Bleaching and mortality process of a Mi. alcicornis colony at araripe reef (Southern Bahia, Brazil, Southwestern Atlantic) during the 2019 thermal stress episode. A healthy colony in October 2018; B mildly bleached colony in March 2019; C severely bleached colony in April 2019; D dead colony covered in turf and crustose coralline algae (purple and brownish sections, respectively) in October 2019; E dead and partially eroded colony covered in turf algae in October 2020; and F dead and eroded colony in October 2022–note fallen branching fragments in the bottom left corner
No significant recovery was detected for the overall coral assemblages in Southern Bahia reefs at both the 1-year and 3-year marks following the end of the 2019 thermal stress episode (Tables 2 and 3). In fact, some decrease in cover was still detected 1-year after the thermal stress, as indicated by the ANOVA results (Table 3). In addition, a negative Spearman correlation was detected between mortality (coral cover loss) and coral recovery (− 0.58 ≤ R ≤ − 0.56; 0.03 ≤ P ≤ 0.04) for both 1 and 3 years after the first thermal anomaly (Fig. 5). At the individual reef level, no relevant coral recovery was detected for the three studied reefs (Supplementary Information Table S2). At the species level, again, no species displayed significant recovery after 3 years since the end of the 2019 thermal stress episode (Table 3). In the case of Mi. alcicornis, the only branching species, we visually observed in the field an early recovery process that, while not statistically significant, merits acknowledgment due to its upward trend (0.27 to 0.72% in relative cover) and ecological relevance of this species.

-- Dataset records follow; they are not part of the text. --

(** C9, amended: the argument count of an encoded line counts the bit mask
    together with the fields that follow it.  It is [1 + 3n] for [moveMotors]
    with [n] motors, [1 + 2n] for [setMotorsVelocity], [1 + n] for
    [writeDigitalPins] and [2] for [setPinsMode]; when at least one target is
    passed, exactly [3n], [2n], [n] fields follow the bit mask (with no
    target, one empty field follows it), and one field follows it for
    [setPinsMode]. *)
Theorem argumentCount_counts_bitmask_and_fields :
  (forall motors s, exists fields,
      split (lastCommand (moveMotors motors s))
      = "MOTORS_MOVE"
          :: String_of_Z (1 + Z.of_nat (List.length motors) * 3)
          :: String_of_Z (selector (map move_id motors)) :: fields
      /\ match motors with
         | [] => fields = [""]
         | _ => List.length fields = (3 * List.length motors)%nat
         end)
  /\ (forall motors s, exists fields,
      split (lastCommand (setMotorsVelocity motors s))
      = "MOTORS_SET_VELOCITY"
          :: String_of_Z (1 + Z.of_nat (List.length motors) * 2)
          :: String_of_Z (selector (map velocity_id motors)) :: fields
      /\ match motors with
         | [] => fields = [""]
         | _ => List.length fields = (2 * List.length motors)%nat
         end)
  /\ (forall pins s, exists fields,
      split (lastCommand (writeDigitalPins pins s))
      = "DPINS_SET"
          :: String_of_Z (1 + Z.of_nat (List.length pins))
          :: String_of_Z (selector (map pin_id pins)) :: fields
      /\ match pins with
         | [] => fields = [""]
         | _ => List.length fields = List.length pins
         end)
  /\ (forall mode pins s,
      split (lastCommand (setPinsMode mode pins s))
      = ["PINS_MODE_SET"; "2"; String_of_Z (selector pins);
         String_of_Z (PinMode_value mode)]).
Proof.
  repeat split.
  - intros motors s. unfold moveMotors. rewrite lastCommand_sendCommand.
    eexists. split.
    + change ("MOTORS_MOVE;" ++ ?r) with ("MOTORS_MOVE" ++ ";" ++ r).
      apply split_encoded. reflexivity.
    + destruct motors as [|m r]; [reflexivity|].
      apply length_split_join_map; [|discriminate].
      intros x. rewrite split_3; auto using String_of_Z_no_delimiter.
  - intros motors s. unfold setMotorsVelocity.
    rewrite lastCommand_sendCommand. eexists. split.
    + change ("MOTORS_SET_VELOCITY;" ++ ?r)
        with ("MOTORS_SET_VELOCITY" ++ ";" ++ r).
      apply split_encoded. reflexivity.
    + destruct motors as [|m r]; [reflexivity|].
      apply length_split_join_map; [|discriminate].
      intros x. rewrite split_2; auto using String_of_Z_no_delimiter.
  - intros pins s. unfold writeDigitalPins.
    rewrite lastCommand_sendCommand. eexists. split.
    + change ("DPINS_SET;" ++ ?r) with ("DPINS_SET" ++ ";" ++ r).
      apply split_encoded. reflexivity.
    + destruct pins as [|p r]; [reflexivity|].
      rewrite (length_split_join_map _ 1); [lia| |discriminate].
      intros x. now rewrite split_String_of_Z.
  - intros mode pins s. unfold setPinsMode.
    rewrite lastCommand_sendCommand.
    change ("PINS_MODE_SET;2;" ++ ?r) with ("PINS_MODE_SET;2" ++ ";" ++ r).
    rewrite !split_app, !split_String_of_Z. reflexivity.
Qed.

(** C10, as the specification states it, fails: on a reply line without a
    trailing delimiter the decoder drops the last payload field. *)
Lemma payload_drops_unterminated_field :
  payload "0;0;1;0" <> payload_spec "0;0;1;0"
  /\ payload_spec "0;0;1;0" = ["1"; "0"]
  /\ payload "0;0;1;0" = ["1"]
  /\ readDigitalSensors_then "0;0;1;0" = [true].
Proof. repeat split; (reflexivity || discriminate). Qed.

(** C10, amended: decoding splits on the delimiter, slices away the echoed
    identifier and the status field, and always drops the last field.  For
    every reply line that ends with the delimiter the dropped field is the
    trailing empty one, so every payload field is preserved and the decoder
    agrees with the specification's. *)
Theorem payload_drops_last_field (line : string) :
  payload line = removelast (skipn 2 (split line))
  /\ payload (line ++ ";") = skipn 2 (split line)
  /\ payload (line ++ ";") = payload_spec (line ++ ";").
Proof.
  assert (H : payload (line ++ ";") = skipn 2 (split line)).
  { rewrite payload_removelast, split_trailing. apply skipn2_snoc. }
  repeat split; [apply payload_removelast | exact H |].
  rewrite H. unfold payload_spec.
  now rewrite endsWithDelimiter_snoc, split_trailing, skipn2_snoc.
Qed.

(* ================================================================= *)
(** * Bit masks *)

Lemma ToInt32_testbit (z i : Z) :
  0 <= i < 32 -> Z.testbit (ToInt32 z) i = Z.testbit z i.
Proof.
  intros Hi. unfold ToInt32.
  rewrite <- (Z.mod_pow2_bits_low z 32 i) by lia.
  destruct (2 ^ 31 <=? z mod 2 ^ 32); [|reflexivity].
  rewrite <- (Z.mod_pow2_bits_low (z mod 2 ^ 32 - 2 ^ 32) 32 i) by lia.
  f_equal.
  replace (z mod 2 ^ 32 - 2 ^ 32) with (z mod 2 ^ 32 + (-1) * 2 ^ 32) by lia.
  rewrite Z.mod_add by lia. now rewrite Z.mod_mod by lia.
Qed.

(** Two 32-bit integers with the same low 32 bits are equal. *)
Lemma ToInt32_ext (a b : Z) :
  (forall i, 0 <= i < 32 -> Z.testbit a i = Z.testbit b i) ->
  ToInt32 a = ToInt32 b.
Proof.
  intros H. unfold ToInt32.
  replace (b mod 2 ^ 32) with (a mod 2 ^ 32); [reflexivity|].
  apply Z.bits_inj'. intros i Hi.
  destruct (Z.lt_ge_cases i 32).
  - rewrite !Z.mod_pow2_bits_low by lia. apply H. lia.
  - now rewrite !Z.mod_pow2_bits_high by lia.
Qed.

Lemma land_31_range (m : Z) : 0 <= Z.land m 31 < 32.
Proof.
  change 31 with (Z.ones 5). rewrite Z.land_ones by lia.
  apply Z.mod_pos_bound. lia.
Qed.

Lemma shl_1_testbit (m i : Z) :
  0 <= i < 32 -> Z.testbit (shl 1 m) i = (Z.land m 31 =? i).
Proof.
  intros Hi. unfold shl. rewrite ToInt32_testbit by lia.
  change (ToInt32 1) with 1. rewrite Z.shiftl_1_l.
  apply Z.pow2_bits_eqb. apply land_31_range.
Qed.

Lemma bor_testbit (a b i : Z) :
  0 <= i < 32 -> Z.testbit (bor a b) i = Z.testbit a i || Z.testbit b i.
Proof.
  intros Hi. unfold bor.
  now rewrite ToInt32_testbit, Z.lor_spec, !ToInt32_testbit.
Qed.

Lemma bor_ToInt32 (a b : Z) : ToInt32 (bor a b) = bor a b.
Proof.
  unfold bor. apply ToInt32_ext. intros i Hi. now apply ToInt32_testbit.
Qed.

Lemma fold_selector_testbit (ids : list Z) (acc i : Z) :
  0 <= i < 32 ->
  Z.testbit (fold_left (fun acc id => bor acc (shl 1 id)) ids acc) i
  = Z.testbit acc i || selects i ids.
Proof.
  intros Hi. revert acc.
  induction ids as [|m r IH]; intros acc; simpl.
  - now rewrite orb_false_r.
  - now rewrite IH, bor_testbit, shl_1_testbit, orb_assoc.
Qed.

(** Bit [i] of a selector is set exactly when one of the indices, reduced to
    the shift range, is [i]. *)
Lemma selector_testbit (ids : list Z) (i : Z) :
  0 <= i < 32 -> Z.testbit (selector ids) i = selects i ids.
Proof.
  intros Hi. unfold selector. rewrite fold_selector_testbit by exact Hi.
  now rewrite Z.testbit_0_l.
Qed.

Lemma fold_selector_ToInt32 (ids : list Z) (acc : Z) :
  ToInt32 acc = acc ->
  ToInt32 (fold_left (fun acc id => bor acc (shl 1 id)) ids acc)
  = fold_left (fun acc id => bor acc (shl 1 id)) ids acc.
Proof.
  revert acc. induction ids as [|m r IH]; intros acc Hacc; simpl; [exact Hacc|].
  apply IH, bor_ToInt32.
Qed.

(** A selector is determined by the bits it sets. *)
Lemma selector_ext (ids ids' : list Z) :
  (forall i, 0 <= i < 32 -> selects i ids = selects i ids') ->
  selector ids = selector ids'.
Proof.
  intros H.
  assert (E : forall l, selector l = ToInt32 (selector l)).
  { intros l. symmetry. apply fold_selector_ToInt32. reflexivity. }
  rewrite (E ids), (E ids').
  apply ToInt32_ext. intros i Hi.
  rewrite !selector_testbit by exact Hi. now apply H.
Qed.

Lemma selects_In (i : Z) (ids : list Z) :
  selects i ids = true <-> exists m, In m ids /\ Z.land m 31 = i.
Proof.
  unfold selects. rewrite existsb_exists.
  split; intros (m & Hm & E); exists m; split; auto; lia.
Qed.

Lemma selector_permutation (ids ids' : list Z) :
  Permutation ids ids' -> selector ids = selector ids'.
Proof.
  intros P. apply selector_ext. intros i _.
  apply eq_true_iff_eq. rewrite !selects_In.
  split; intros (m & Hm & E); exists m; split; auto.
  - now apply (Permutation_in _ P).
  - now apply (Permutation_in _ (Permutation_sym P)).
Qed.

Relationship between coral cover recovery and coral cover loss across 14 photosymbiotic cnidarian species. The logged data for percentage of cover recovery and cover loss after 1 and 3 years of the 2019 Southwestern Atlantic thermal stress episode is provided in comparison to pre-thermal stress levels
Discussion
In 2019, a strong heatwave caused widespread coral bleaching in the Southwestern Atlantic, impacting the entire spectrum of tropical and subtropical reef communities (Banha et al. 2020; Duarte et al. 2020; Ferreira et al. 2021; Gaspar et al. 2021; Braz et al. 2022; Pereira et al. 2022). Our findings show that almost every species in Southern Bahia reefs experienced both intense bleaching and cover loss, including endemic and threatened species like Mu. braziliensis and Mu. harttii. Three years after the event, there has been no coral cover gain for the local coral assemblage or any individual species. However, a high increase in algal cover has been observed in the area after the 2019 thermal stress episode (C.F.B. Santarém, in prep.).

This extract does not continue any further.